Information provided:
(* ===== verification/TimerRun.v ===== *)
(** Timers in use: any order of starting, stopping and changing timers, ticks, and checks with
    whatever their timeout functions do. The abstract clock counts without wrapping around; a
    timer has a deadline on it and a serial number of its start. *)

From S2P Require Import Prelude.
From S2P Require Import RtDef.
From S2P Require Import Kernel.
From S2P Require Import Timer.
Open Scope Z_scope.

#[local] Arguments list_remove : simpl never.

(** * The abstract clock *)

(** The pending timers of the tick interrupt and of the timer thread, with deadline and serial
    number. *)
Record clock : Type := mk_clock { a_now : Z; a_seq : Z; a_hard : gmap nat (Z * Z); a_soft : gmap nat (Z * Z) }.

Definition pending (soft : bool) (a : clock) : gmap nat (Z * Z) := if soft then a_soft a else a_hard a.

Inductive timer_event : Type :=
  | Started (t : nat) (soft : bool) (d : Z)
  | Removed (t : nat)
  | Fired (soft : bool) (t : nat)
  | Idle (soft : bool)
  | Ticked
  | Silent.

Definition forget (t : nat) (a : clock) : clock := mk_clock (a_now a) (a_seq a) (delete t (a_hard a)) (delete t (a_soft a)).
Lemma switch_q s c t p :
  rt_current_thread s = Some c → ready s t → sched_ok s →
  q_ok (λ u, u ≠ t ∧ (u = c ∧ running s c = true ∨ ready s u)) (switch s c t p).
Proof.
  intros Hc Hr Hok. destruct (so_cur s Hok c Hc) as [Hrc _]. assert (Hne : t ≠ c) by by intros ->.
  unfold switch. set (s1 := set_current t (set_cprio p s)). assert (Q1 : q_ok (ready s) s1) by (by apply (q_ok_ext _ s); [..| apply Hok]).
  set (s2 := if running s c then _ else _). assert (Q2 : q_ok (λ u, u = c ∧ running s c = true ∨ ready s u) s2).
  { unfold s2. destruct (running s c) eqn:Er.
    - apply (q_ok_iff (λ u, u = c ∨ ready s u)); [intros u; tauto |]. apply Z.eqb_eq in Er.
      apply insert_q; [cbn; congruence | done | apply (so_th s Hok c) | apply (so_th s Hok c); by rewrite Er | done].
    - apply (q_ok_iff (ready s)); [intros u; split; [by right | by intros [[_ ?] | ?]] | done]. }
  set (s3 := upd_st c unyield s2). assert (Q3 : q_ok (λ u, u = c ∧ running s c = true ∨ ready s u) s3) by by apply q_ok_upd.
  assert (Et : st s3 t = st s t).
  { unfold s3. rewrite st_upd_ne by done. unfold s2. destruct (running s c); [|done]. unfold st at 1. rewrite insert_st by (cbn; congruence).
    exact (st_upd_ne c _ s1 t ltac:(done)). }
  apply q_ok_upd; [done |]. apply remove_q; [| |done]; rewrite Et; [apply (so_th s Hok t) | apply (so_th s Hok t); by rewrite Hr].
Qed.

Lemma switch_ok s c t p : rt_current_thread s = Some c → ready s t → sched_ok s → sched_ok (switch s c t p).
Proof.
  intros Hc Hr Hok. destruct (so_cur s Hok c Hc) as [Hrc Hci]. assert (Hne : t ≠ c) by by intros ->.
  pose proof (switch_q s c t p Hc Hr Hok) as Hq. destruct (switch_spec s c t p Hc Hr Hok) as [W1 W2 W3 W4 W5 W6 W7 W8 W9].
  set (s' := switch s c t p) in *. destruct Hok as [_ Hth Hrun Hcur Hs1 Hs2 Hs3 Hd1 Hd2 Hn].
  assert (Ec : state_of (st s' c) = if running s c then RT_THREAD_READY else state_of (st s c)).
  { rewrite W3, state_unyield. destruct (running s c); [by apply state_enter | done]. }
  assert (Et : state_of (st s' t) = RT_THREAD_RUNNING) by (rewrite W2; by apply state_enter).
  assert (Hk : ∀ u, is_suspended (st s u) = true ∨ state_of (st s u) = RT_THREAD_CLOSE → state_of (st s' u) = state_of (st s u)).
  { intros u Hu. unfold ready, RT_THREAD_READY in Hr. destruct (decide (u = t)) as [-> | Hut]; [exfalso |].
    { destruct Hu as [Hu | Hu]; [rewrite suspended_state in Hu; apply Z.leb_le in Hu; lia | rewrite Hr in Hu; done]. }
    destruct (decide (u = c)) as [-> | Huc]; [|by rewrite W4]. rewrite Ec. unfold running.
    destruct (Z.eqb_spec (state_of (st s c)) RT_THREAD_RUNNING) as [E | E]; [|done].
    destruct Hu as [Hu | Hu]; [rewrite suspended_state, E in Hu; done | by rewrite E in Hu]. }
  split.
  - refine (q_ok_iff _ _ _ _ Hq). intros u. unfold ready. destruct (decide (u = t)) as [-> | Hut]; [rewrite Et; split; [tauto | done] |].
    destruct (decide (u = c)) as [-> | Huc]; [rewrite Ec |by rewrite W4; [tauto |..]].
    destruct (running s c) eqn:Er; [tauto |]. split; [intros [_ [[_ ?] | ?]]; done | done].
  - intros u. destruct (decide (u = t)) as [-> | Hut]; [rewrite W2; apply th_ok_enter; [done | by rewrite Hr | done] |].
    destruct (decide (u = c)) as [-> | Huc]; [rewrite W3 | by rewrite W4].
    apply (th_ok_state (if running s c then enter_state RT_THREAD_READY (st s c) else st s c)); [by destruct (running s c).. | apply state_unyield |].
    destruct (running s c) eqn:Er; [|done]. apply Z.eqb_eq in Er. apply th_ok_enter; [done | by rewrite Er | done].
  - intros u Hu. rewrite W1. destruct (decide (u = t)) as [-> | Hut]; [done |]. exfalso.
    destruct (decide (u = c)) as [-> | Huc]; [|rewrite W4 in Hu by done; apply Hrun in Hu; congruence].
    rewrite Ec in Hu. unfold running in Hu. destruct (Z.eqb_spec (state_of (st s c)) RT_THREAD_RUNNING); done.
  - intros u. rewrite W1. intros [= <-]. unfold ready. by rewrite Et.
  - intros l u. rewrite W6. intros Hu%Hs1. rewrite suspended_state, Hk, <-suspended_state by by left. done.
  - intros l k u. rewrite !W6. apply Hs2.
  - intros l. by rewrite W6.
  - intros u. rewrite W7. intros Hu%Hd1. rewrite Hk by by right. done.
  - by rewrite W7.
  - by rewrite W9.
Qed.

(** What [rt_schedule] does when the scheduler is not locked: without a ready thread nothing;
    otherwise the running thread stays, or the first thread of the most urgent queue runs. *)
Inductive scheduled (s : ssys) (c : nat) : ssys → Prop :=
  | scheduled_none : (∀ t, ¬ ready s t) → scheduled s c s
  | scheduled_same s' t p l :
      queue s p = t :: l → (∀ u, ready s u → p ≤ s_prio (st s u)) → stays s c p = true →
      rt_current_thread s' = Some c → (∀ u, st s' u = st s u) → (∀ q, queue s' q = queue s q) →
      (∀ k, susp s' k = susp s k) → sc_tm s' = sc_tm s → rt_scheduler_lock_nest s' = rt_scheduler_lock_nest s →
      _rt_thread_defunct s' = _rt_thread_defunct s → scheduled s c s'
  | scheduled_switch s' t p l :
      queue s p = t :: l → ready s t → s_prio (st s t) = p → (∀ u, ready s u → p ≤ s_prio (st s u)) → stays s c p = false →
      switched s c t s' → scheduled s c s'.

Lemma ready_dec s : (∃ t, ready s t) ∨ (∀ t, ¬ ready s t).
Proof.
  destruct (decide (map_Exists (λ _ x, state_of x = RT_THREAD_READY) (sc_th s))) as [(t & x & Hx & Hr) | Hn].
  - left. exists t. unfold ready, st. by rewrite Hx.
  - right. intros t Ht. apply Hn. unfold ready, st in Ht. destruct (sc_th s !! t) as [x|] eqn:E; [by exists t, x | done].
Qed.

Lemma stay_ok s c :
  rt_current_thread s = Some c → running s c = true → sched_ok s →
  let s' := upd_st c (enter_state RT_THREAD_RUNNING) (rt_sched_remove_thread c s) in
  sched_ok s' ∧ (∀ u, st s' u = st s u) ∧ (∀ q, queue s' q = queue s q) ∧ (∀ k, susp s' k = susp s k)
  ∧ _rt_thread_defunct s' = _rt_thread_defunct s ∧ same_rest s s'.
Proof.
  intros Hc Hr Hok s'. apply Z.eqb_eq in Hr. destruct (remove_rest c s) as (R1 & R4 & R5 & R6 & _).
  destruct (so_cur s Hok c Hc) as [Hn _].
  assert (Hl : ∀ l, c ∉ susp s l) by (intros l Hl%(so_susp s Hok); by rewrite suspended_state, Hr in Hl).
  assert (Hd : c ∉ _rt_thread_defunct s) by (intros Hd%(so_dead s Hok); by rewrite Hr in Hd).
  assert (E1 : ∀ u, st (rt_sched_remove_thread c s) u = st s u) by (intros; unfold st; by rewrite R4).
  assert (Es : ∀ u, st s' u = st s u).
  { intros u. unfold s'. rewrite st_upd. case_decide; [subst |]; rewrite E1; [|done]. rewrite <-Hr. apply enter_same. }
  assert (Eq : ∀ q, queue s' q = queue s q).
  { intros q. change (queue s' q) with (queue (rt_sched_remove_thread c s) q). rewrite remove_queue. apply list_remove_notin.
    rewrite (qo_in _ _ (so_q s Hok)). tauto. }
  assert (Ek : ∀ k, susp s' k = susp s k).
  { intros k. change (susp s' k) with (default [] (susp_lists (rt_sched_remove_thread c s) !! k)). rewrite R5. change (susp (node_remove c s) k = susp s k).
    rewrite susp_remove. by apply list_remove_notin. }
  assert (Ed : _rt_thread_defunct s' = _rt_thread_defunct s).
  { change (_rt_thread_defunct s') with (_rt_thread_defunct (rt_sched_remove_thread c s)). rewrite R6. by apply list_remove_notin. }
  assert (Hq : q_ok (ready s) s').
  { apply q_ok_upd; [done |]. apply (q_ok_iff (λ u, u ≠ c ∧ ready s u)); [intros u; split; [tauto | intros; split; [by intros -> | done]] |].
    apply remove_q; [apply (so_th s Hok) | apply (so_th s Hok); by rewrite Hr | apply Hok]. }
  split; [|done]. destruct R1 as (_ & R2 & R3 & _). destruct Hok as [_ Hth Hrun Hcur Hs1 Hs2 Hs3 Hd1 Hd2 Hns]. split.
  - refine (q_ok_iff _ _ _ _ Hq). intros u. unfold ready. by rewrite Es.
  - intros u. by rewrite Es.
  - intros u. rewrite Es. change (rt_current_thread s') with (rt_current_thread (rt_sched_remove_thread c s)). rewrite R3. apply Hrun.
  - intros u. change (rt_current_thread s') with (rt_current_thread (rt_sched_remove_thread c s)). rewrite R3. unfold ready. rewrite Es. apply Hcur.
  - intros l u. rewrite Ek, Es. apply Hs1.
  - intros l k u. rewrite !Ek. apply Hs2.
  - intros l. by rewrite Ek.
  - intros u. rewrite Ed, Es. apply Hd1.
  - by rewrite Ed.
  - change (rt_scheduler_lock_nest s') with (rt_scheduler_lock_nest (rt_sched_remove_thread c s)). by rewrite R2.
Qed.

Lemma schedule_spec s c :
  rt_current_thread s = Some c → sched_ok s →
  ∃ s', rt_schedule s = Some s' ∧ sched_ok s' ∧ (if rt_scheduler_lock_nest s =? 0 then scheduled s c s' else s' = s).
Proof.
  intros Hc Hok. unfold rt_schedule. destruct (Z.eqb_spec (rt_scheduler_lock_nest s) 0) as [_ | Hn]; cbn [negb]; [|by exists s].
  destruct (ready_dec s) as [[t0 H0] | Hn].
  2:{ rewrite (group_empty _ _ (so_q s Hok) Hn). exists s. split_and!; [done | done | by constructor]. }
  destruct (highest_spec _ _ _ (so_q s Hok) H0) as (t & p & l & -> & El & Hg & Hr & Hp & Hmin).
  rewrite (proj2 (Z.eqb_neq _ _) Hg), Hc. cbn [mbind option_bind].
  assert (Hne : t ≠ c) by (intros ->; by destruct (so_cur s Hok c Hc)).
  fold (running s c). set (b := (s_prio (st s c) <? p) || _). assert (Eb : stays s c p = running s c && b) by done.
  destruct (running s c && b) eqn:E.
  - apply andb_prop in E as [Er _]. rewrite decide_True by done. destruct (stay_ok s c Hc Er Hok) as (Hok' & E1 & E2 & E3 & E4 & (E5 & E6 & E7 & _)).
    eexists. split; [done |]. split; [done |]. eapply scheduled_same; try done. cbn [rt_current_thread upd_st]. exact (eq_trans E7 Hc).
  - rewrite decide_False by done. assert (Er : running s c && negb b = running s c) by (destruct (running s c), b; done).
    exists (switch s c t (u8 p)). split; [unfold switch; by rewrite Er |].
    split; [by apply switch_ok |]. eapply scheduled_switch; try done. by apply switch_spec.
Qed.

Problem:
Find and copy each line above holding "bool".

Result:
Definition pending (soft : bool) (a : clock) : gmap nat (Z * Z) := if soft then a_soft a else a_hard a.
  | Started (t : nat) (soft : bool) (d : Z)
  | Fired (soft : bool) (t : nat)
  | Idle (soft : bool)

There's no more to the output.